» Exercise: The lines to reproduce from the material below are those from the one containing "switchThreshold] in *;" through the one containing "chaos level [min(1, config.chaos", both included; write them out exactly and add nothing.

» Exercise data:
————
Lemma startDeviceFlow_answer_witness :
  exists answer : JObj,
    fst (startDeviceFlow
           (sampleServer ∅ {[ "device_code" := JStr "dc-1"; "user_code" := JStr "AB-12" ]})
           (mkRequest "cred-1" None) sampleWorld) = Respond 200 answer /\
    answer !! "user_code" = Some (JStr "AB-12") /\
    answer !! "credentialId" = Some (JStr "cred-1").
Proof.
  destruct (startDeviceFlow_answer
              (sampleServer ∅ {[ "device_code" := JStr "dc-1"; "user_code" := JStr "AB-12" ]})
              sampleWorld (mkRequest "cred-1" None)
              (mkCredential "cred-1" "blob" (sampleDate 0)) ∅
              {[ "device_code" := JStr "dc-1"; "user_code" := JStr "AB-12" ]}
              eq_refl eq_refl eq_refl eq_refl eq_refl)
    as (answer & Hrun & Hkeep & _ & Hid & _).
  exists answer. split; [by rewrite Hrun |]. split.
  - apply Hkeep. reflexivity.
  - apply Hid. reflexivity.
Defined.

Lemma run_persistToken_credentials (pf : ServerPlatform) (w : ServerWorld) (cid : string)
    (credential : Credential) (decryptedData tokenData : JObj) :
  match fst (run (serve pf) (persistToken cid credential decryptedData tokenData) w) with
  | inl _ =>
      credentials (snd (run (serve pf)
                          (persistToken cid credential decryptedData tokenData) w))
      = credentials w
  | inr answer =>
      answer = Respond 200 (obj [ ("success", JBool true); ("status", JStr "authorized");
                                  ("credentialId", JStr cid) ])
  end.
Proof.
  unfold persistToken. cbn -[obj].
  destruct (encryptCredentialData pf _) as [e | encrypted]; cbn -[obj]; [done |].
  by destruct (updateFault pf (id credential)).
Qed.
Lemma read_node_inv s l node :
  Machine.read_node s l = Some node ->
  exists m,
    nth_error s l
    = Some (Machine.FigureNode_object (identifier node) (label node)
              (node_type node) m) /\
    nth_error s m = Some (Machine.metadata_object (metadata node)).
Proof.
  unfold Machine.read_node. destruct (nth_error s l) as [[]|]; try discriminate.
  match goal with |- context [nth_error s ?m] =>
    destruct (nth_error s m) as [[]|] eqn:Em end; try discriminate.
  intros [= <-]. eauto.
Qed.

Lemma read_plan_inv s l P :
  Machine.read_plan s l = Some P ->
  exists ns es nls els,
    nth_error s l
    = Some (Machine.FigurePlan_object ns es (title P) (description P)) /\
    nth_error s ns = Some (Machine.list_object nls) /\
    Machine.read_all (Machine.read_node s) nls = Some (nodes P) /\
    nth_error s es = Some (Machine.list_object els) /\
    Machine.read_all (Machine.read_edge s) els = Some (edges P).
Proof.
  unfold Machine.read_plan, Machine.read_list.
  destruct (nth_error s l) as [[]|]; try discriminate.
  match goal with |- context [nth_error s ?ns] =>
    destruct (nth_error s ns) as [[]|] eqn:En end; try discriminate.
  match goal with |- context [Machine.read_all (Machine.read_node s) ?ls] =>
    destruct (Machine.read_all (Machine.read_node s) ls) as [N|] eqn:EN end;
    try discriminate.
  match goal with |- context [nth_error s ?es] =>
    destruct (nth_error s es) as [[]|] eqn:Ee end; try discriminate.
  match goal with |- context [Machine.read_all (Machine.read_edge s) ?ls] =>
    destruct (Machine.read_all (Machine.read_edge s) ls) as [E|] eqn:EE end;
    try discriminate.
  intros [= <-]. simpl. eauto 10.
Qed.
(** ** Runs of quiet frames *)

(** Over any run of frames under one configuration (so that the
    configuration effect does not run in between) that all have energy below
    the switch threshold and a clock less than the forced-switch maximum
    past the stored transition time, the current shape never changes (nor do
    the stored transition time and the target buffer).  The stored time is
    0 once the configuration effect has run, so the premise is about the
    clock itself then, not about the time since the assignment. *)
Theorem quiet_run_keeps_shape rev rnd count config ticks s :
  Forall (fun t => tick_config t = config /\
                   volume (tick_audio t) < switchThreshold rev /\
                   timeSinceLastChange (tick_time t) s < forceSwitchTime rev) ticks ->
  let s' := run rev rnd count ticks s in
  currentShapeRef s' = currentShapeRef s /\
  lastShapeChangeTime s' = lastShapeChangeTime s /\
  targetPositionsRef s' = targetPositionsRef s.
Proof.
  unfold run. revert s. induction ticks as [|t ticks IH]; intros s Hall; [simpl; auto|].
  inversion Hall as [|? ? (_ & Hv & Ht) Hrest]; subst. cbn [fold_left].
  destruct (useFrame_quiet rev rnd count (tick_config t) (tick_time t) (tick_audio t)
              (tick_gesture t) s Hv Ht) as (E1 & E2 & E3).
  set (s1 := useFrame rev rnd count (tick_config t) (tick_time t) (tick_audio t)
               (tick_gesture t) s) in *.
  destruct (IH s1) as (F1 & F2 & F3).
  - eapply Forall_impl; [exact Hrest|]. intros t' (Hc' & Hv' & Ht').
    split; [exact Hc'|]. split; [exact Hv'|].
    unfold timeSinceLastChange in *. rewrite E2. exact Ht'.
  - cbn zeta in *. rewrite F1, F2, F3. auto.
Qed.

Lemma quiet_run_keeps_shape_witness :
  let quiet time := mkTick DEFAULT_VISUAL_CONFIG time quiet_audio
                      (mkGestureState resting_hand resting_hand) in
  let s' := run First zeros 1 [quiet 1; quiet 9; quiet 19] (one_particle 0) in
  currentShapeRef s' = SPHERE /\
  lastShapeChangeTime s' = 0 /\
  targetPositionsRef s' = [1; 0; 0].
Proof.
  cbn zeta.
  apply (quiet_run_keeps_shape First zeros 1 DEFAULT_VISUAL_CONFIG _ (one_particle 0)).
  repeat constructor; cbn;
    unfold volume, timeSinceLastChange, V1.switchThreshold, V1.forceSwitchTime; cbn; lra.
Defined.

(** ** The firing condition of the morph step *)

Lemma gt_spec a b : Math.gt a b = true <-> b < a.
Proof.
  unfold Math.gt. destruct (Rlt_dec b a); split; intros H; try assumption;
    try reflexivity; try discriminate; contradiction.
Qed.

Lemma morphStep_fires rev rnd count config time vol s :
  cooldown rev < timeSinceLastChange time s ->
  switchThreshold rev < vol \/ forceSwitchTime rev < timeSinceLastChange time s ->
  let s' := morphStep rev rnd count config time vol s in
  currentShapeRef s' = picked rev rnd s /\
  lastShapeChangeTime s' = time /\
  targetPositionsRef s' =
    typed_set (targetPositionsRef s)
      (fst (getShapePositions rev rnd (picked rev rnd s) count
              (Math.min 1 (chaos config + vol * 0.2)) (S (seed s)))).
Proof.
  unfold timeSinceLastChange. intros Hcd Hor.
  assert (Hb : Math.gt vol (switchThreshold rev)
               || Math.gt (time - lastShapeChangeTime s) (forceSwitchTime rev) = true).
  { destruct Hor as [H|H]; rewrite (gt_true _ _ H); [reflexivity | apply orb_true_r]. }
  destruct rev; cbn [morphStep forceSwitchTime cooldown switchThreshold getShapePositions] in *;
    [unfold V1.shapeSwitching | unfold V2.shapeSwitching];
    unfold VisualizerScene.shapeSwitching;
    rewrite (gt_true _ _ Hcd), Hb;
    unfold Math.random, picked; cbn [allShapes];
    destruct (_ rnd _ count _ (S (seed s))) as [t k] eqn:E; simpl; auto.
Qed.

Lemma morphStep_rests rev rnd count config time vol s :
  ~ (cooldown rev < timeSinceLastChange time s /\
     (switchThreshold rev < vol \/ forceSwitchTime rev < timeSinceLastChange time s)) ->
  morphStep rev rnd count config time vol s = s.
Proof.
  unfold timeSinceLastChange. intros Hn.
  destruct rev; cbn [morphStep forceSwitchTime cooldown switchThreshold] in *;
    [unfold V1.shapeSwitching | unfold V2.shapeSwitching];
    unfold VisualizerScene.shapeSwitching;
    (destruct (Math.gt (time - lastShapeChangeTime s) _) eqn:E1; [|reflexivity]);
    (destruct (Math.gt vol _ || Math.gt _ _) eqn:E2; [|reflexivity]);
    exfalso; apply Hn; (split; [apply gt_spec, E1|]);
    apply orb_true_iff in E2; destruct E2 as [E2|E2]; [left|right|left|right];
    apply gt_spec, E2.
Qed.

Lemma useFrame_fires rev rnd count config time audio gesture s :
  0 <= rnd (seed s) < 1 ->
  cooldown rev < timeSinceLastChange time s ->
  switchThreshold rev < volume audio \/ forceSwitchTime rev < timeSinceLastChange time s ->
  let s' := useFrame rev rnd count config time audio gesture s in
  currentShapeRef s' <> currentShapeRef s /\
  currentShapeRef s' ∈ allShapes rev /\
  lastShapeChangeTime s' = time /\
  targetPositionsRef s' =
    typed_set (targetPositionsRef s)
      (fst (getShapePositions rev rnd (currentShapeRef s') count
              (Math.min 1 (chaos config + volume audio * 0.2)) (S (seed s)))).
Proof.
  intros Hrnd Hcd Hor s'.
  destruct (useFrame_morph rev rnd count config time audio gesture s) as (E1 & E2 & E3).
  fold s' in E1, E2, E3.
  destruct (morphStep_fires rev rnd count config time (volume audio) s Hcd Hor)
    as (F1 & F2 & F3).
  destruct (picked_other rev rnd s Hrnd) as [P1 P2].
  rewrite E1, E2, E3, F1, F2, F3. auto.
Qed.

(** The frame fires a transition exactly when its clock is more than the
    cooldown past the stored transition time and either the energy is above
    the switch threshold or the clock is more than the forced-switch maximum
    past the stored time.  When it fires, the new shape is another kind of
    the enumeration, the stored time becomes the frame's clock, and the
    target buffer becomes the buffer generated for the new shape with the
    chaos level [min(1, config.chaos + 0.2 * energy)]; when it does not,
    shape, stored time and target are those before the frame. *)
Theorem transition_fires_exactly_when rev rnd count config time audio gesture s :
  (forall k, 0 <= rnd k < 1) ->
  length (targetPositionsRef s) = (count * 3)%nat ->
  let s' := useFrame rev rnd count config time audio gesture s in
  let elapsed := timeSinceLastChange time s in
  let fires := cooldown rev < elapsed /\
               (switchThreshold rev < volume audio \/ forceSwitchTime rev < elapsed) in
  (fires ->
     currentShapeRef s' <> currentShapeRef s /\
     currentShapeRef s' ∈ allShapes rev /\
     lastShapeChangeTime s' = time /\
     targetPositionsRef s' =
       fst (getShapePositions rev rnd (currentShapeRef s') count
              (Math.min 1 (chaos config + volume audio * 0.2)) (S (seed s)))) /\
  (~ fires ->
     currentShapeRef s' = currentShapeRef s /\
     lastShapeChangeTime s' = lastShapeChangeTime s /\
     targetPositionsRef s' = targetPositionsRef s).
Proof.
  intros Hrnd Hlen s' elapsed fires.
  destruct (useFrame_morph rev rnd count config time audio gesture s) as (E1 & E2 & E3).
  fold s' in E1, E2, E3. split.
  - intros [Hcd Hor].
    destruct (useFrame_fires rev rnd count config time audio gesture s (Hrnd _) Hcd Hor)
      as (A & B & C & D). fold s' in A, B, C, D.
    split; [exact A|]. split; [exact B|]. split; [exact C|].
    rewrite D. apply typed_set_same_length.
    rewrite getShapePositions_length. symmetry. exact Hlen.
  - intros Hn. rewrite E1, E2, E3, (morphStep_rests _ _ _ _ _ _ _ Hn). auto.
Qed.

Lemma transition_fires_exactly_when_witness :
  (forall k, 0 <= zeros k < 1) /\
  length (targetPositionsRef (one_particle 0)) = (1 * 3)%nat /\
  (let s := one_particle 0 in
   let s' := useFrame First zeros 1 DEFAULT_VISUAL_CONFIG 9 loud_audio
               (mkGestureState resting_hand resting_hand) s in
   (cooldown First < timeSinceLastChange 9 s /\
    (switchThreshold First < volume loud_audio \/
     forceSwitchTime First < timeSinceLastChange 9 s)) /\
   currentShapeRef s' <> currentShapeRef s /\
   lastShapeChangeTime s' = 9 /\
   targetPositionsRef s' =
     fst (getShapePositions First zeros (currentShapeRef s') 1
            (Math.min 1 (chaos DEFAULT_VISUAL_CONFIG + volume loud_audio * 0.2))
            (S (seed s)))).
Proof.
  split; [exact zeros_range|]. split; [reflexivity|]. cbn zeta.
  assert (Hf : cooldown First < timeSinceLastChange 9 (one_particle 0) /\
               (switchThreshold First < volume loud_audio \/
                forceSwitchTime First < timeSinceLastChange 9 (one_particle 0))).
  { unfold timeSinceLastChange, volume; cbn; unfold V1.cooldown, V1.switchThreshold.
    split; [lra | left; lra]. }
  split; [exact Hf|].
  destruct (transition_fires_exactly_when First zeros 1 DEFAULT_VISUAL_CONFIG 9 loud_audio
              (mkGestureState resting_hand resting_hand) (one_particle 0) zeros_range
              eq_refl)
    as [Hfire _].
  destruct (Hfire Hf) as (A & _ & B & C). split; [exact A|]. split; [exact B | exact C].
Defined.

(** ** The cooldown *)

Lemma useFrame_cooldown rev rnd count config time audio gesture s :
  timeSinceLastChange time s <= cooldown rev ->
  let s' := useFrame rev rnd count config time audio gesture s in
  currentShapeRef s' = currentShapeRef s /\
  lastShapeChangeTime s' = lastShapeChangeTime s /\
  targetPositionsRef s' = targetPositionsRef s.
Proof.
  intros Hcd s'.
  destruct (useFrame_morph rev rnd count config time audio gesture s) as (E1 & E2 & E3).
  fold s' in E1, E2, E3.
  rewrite E1, E2, E3, morphStep_rests; [auto|]. intros [H _]. lra.
Qed.

(** A frame that changed the current shape set the transition time to its
    own time. *)
Lemma useFrame_changed rev rnd count config time audio gesture s :
  let s' := useFrame rev rnd count config time audio gesture s in
  currentShapeRef s' <> currentShapeRef s -> lastShapeChangeTime s' = time.
Proof.
  intros s' Hne.
  destruct (useFrame_morph rev rnd count config time audio gesture s) as (E1 & E2 & E3).
  fold s' in E1, E2, E3.
  destruct (Rlt_dec (cooldown rev) (timeSinceLastChange time s)) as [Hcd|Hcd].
  - destruct (Rlt_dec (switchThreshold rev) (volume audio)) as [Hv|Hv].
    + rewrite E2. apply morphStep_fires; [assumption | left; assumption].
    + destruct (Rlt_dec (forceSwitchTime rev) (timeSinceLastChange time s)) as [Hf|Hf].
      * rewrite E2. apply morphStep_fires; [assumption | right; assumption].
      * exfalso. apply Hne. rewrite E1, morphStep_rests; [reflexivity|]. tauto.
  - exfalso. apply Hne. rewrite E1, morphStep_rests; [reflexivity|]. tauto.
Qed.
(** * Connect-four game server: board engine, bot heuristic, sessions, matchmaker

    A shallow embedding of [backend/main.go] and the properties of it that
    its specification states.  Go values are modelled as follows.

    - [int] is [Z].  On a 6x7 board every arithmetic expression of the
      modelled code has operands that a slice access or a range test has
      already bounded, so the 64-bit wrap-around of Go never comes into play.
    - [Color] is a Go [string]; it stays a [string] here.
    - A slice access [s[i]] panics when [i] is out of range, and so does the
      dereference of a nil pointer; the model returns [None] for a panic.
    - [*Player] and [*GameState] are locations in two heaps, [nil] is
      [None]; two pointers are the same object when the locations are equal.
    - [time.Now()], [generateID()] and the order in which [range] visits a
      map are inputs of the step that uses them.
    - What a step sends, saves or starts is appended to a trace.
    - Every function body that runs under a mutex is one atomic step. *)

From Stdlib Require Import ZArith String List Lia Bool.
From stdpp Require Import base option list gmap strings.

Open Scope Z_scope.

(** ** Constants and data model *)

Definition ROWS : Z := 6.
Definition COLS : Z := 7.

Abbreviation Color := string (only parsing).

Definition Red : Color := "red"%string.
Definition Yellow : Color := "yellow"%string.
Definition Empty : Color := ""%string.

(** [[][]Color] *)
Abbreviation Grid := (list (list string)) (only parsing).

Abbreviation loc := nat (only parsing).

Record Player := mkPlayer {
  Username : string;
  PlayerColor : Color;
  Conn : option nat;
  LastSeen : Z;
  Disconnected : bool
}.

Record GameState := mkGameState {
  ID : string;
  Board : Grid;
  Player1 : option loc;
  Player2 : option loc;
  CurrentPlayer : Color;
  Winner : string;
  StartTime : Z;
  EndTime : option Z;
  IsBot : bool
}.

Definition set_PlayerColor (p : Player) (c : Color) : Player :=
  mkPlayer (Username p) c (Conn p) (LastSeen p) (Disconnected p).

Definition set_Conn (p : Player) (c : option nat) : Player :=
  mkPlayer (Username p) (PlayerColor p) c (LastSeen p) (Disconnected p).

Definition set_Disconnected (p : Player) (d : bool) : Player :=
  mkPlayer (Username p) (PlayerColor p) (Conn p) (LastSeen p) d.

Definition set_Board (g : GameState) (b : Grid) : GameState :=
  mkGameState (ID g) b (Player1 g) (Player2 g) (CurrentPlayer g) (Winner g)
              (StartTime g) (EndTime g) (IsBot g).

Definition set_CurrentPlayer (g : GameState) (c : Color) : GameState :=
  mkGameState (ID g) (Board g) (Player1 g) (Player2 g) c (Winner g)
              (StartTime g) (EndTime g) (IsBot g).

Definition set_Winner (g : GameState) (w : string) : GameState :=
  mkGameState (ID g) (Board g) (Player1 g) (Player2 g) (CurrentPlayer g) w
              (StartTime g) (EndTime g) (IsBot g).

Definition set_EndTime (g : GameState) (t : option Z) : GameState :=
  mkGameState (ID g) (Board g) (Player1 g) (Player2 g) (CurrentPlayer g)
              (Winner g) (StartTime g) t (IsBot g).

(** ** Slice access *)

(** [s[i]]: a panic ([None]) when [i] is negative or not below [len(s)]. *)
Definition index {A : Type} (s : list A) (i : Z) : option A :=
  if i <? 0 then None else s !! Z.to_nat i.

(** [board[r][c]] *)
Definition cell (b : Grid) (r c : Z) : option Color :=
  match index b r with
  | Some row => index row c
  | None => None
  end.

(** [board[r][c] = v] *)
Definition setCell (b : Grid) (r c : Z) (v : Color) : option Grid :=
  match index b r with
  | Some row =>
      match index row c with
      | Some _ => Some (<[Z.to_nat r := <[Z.to_nat c := v]> row]> b)
      | None => None
      end
  | None => None
  end.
————
» Written response:
  destruct rev; cbn [morphStep forceSwitchTime cooldown switchThreshold] in *;
    [unfold V1.shapeSwitching | unfold V2.shapeSwitching];
    unfold VisualizerScene.shapeSwitching;
    (destruct (Math.gt (time - lastShapeChangeTime s) _) eqn:E1; [|reflexivity]);
    (destruct (Math.gt vol _ || Math.gt _ _) eqn:E2; [|reflexivity]);
    exfalso; apply Hn; (split; [apply gt_spec, E1|]);
    apply orb_true_iff in E2; destruct E2 as [E2|E2]; [left|right|left|right];
    apply gt_spec, E2.
Qed.

Lemma useFrame_fires rev rnd count config time audio gesture s :
  0 <= rnd (seed s) < 1 ->
  cooldown rev < timeSinceLastChange time s ->
  switchThreshold rev < volume audio \/ forceSwitchTime rev < timeSinceLastChange time s ->
  let s' := useFrame rev rnd count config time audio gesture s in
  currentShapeRef s' <> currentShapeRef s /\
  currentShapeRef s' ∈ allShapes rev /\
  lastShapeChangeTime s' = time /\
  targetPositionsRef s' =
    typed_set (targetPositionsRef s)
      (fst (getShapePositions rev rnd (currentShapeRef s') count
              (Math.min 1 (chaos config + volume audio * 0.2)) (S (seed s)))).
Proof.
  intros Hrnd Hcd Hor s'.
  destruct (useFrame_morph rev rnd count config time audio gesture s) as (E1 & E2 & E3).
  fold s' in E1, E2, E3.
  destruct (morphStep_fires rev rnd count config time (volume audio) s Hcd Hor)
    as (F1 & F2 & F3).
  destruct (picked_other rev rnd s Hrnd) as [P1 P2].
  rewrite E1, E2, E3, F1, F2, F3. auto.
Qed.

(** The frame fires a transition exactly when its clock is more than the
    cooldown past the stored transition time and either the energy is above
    the switch threshold or the clock is more than the forced-switch maximum
    past the stored time.  When it fires, the new shape is another kind of
    the enumeration, the stored time becomes the frame's clock, and the
    target buffer becomes the buffer generated for the new shape with the
    chaos level [min(1, config.chaos + 0.2 * energy)]; when it does not,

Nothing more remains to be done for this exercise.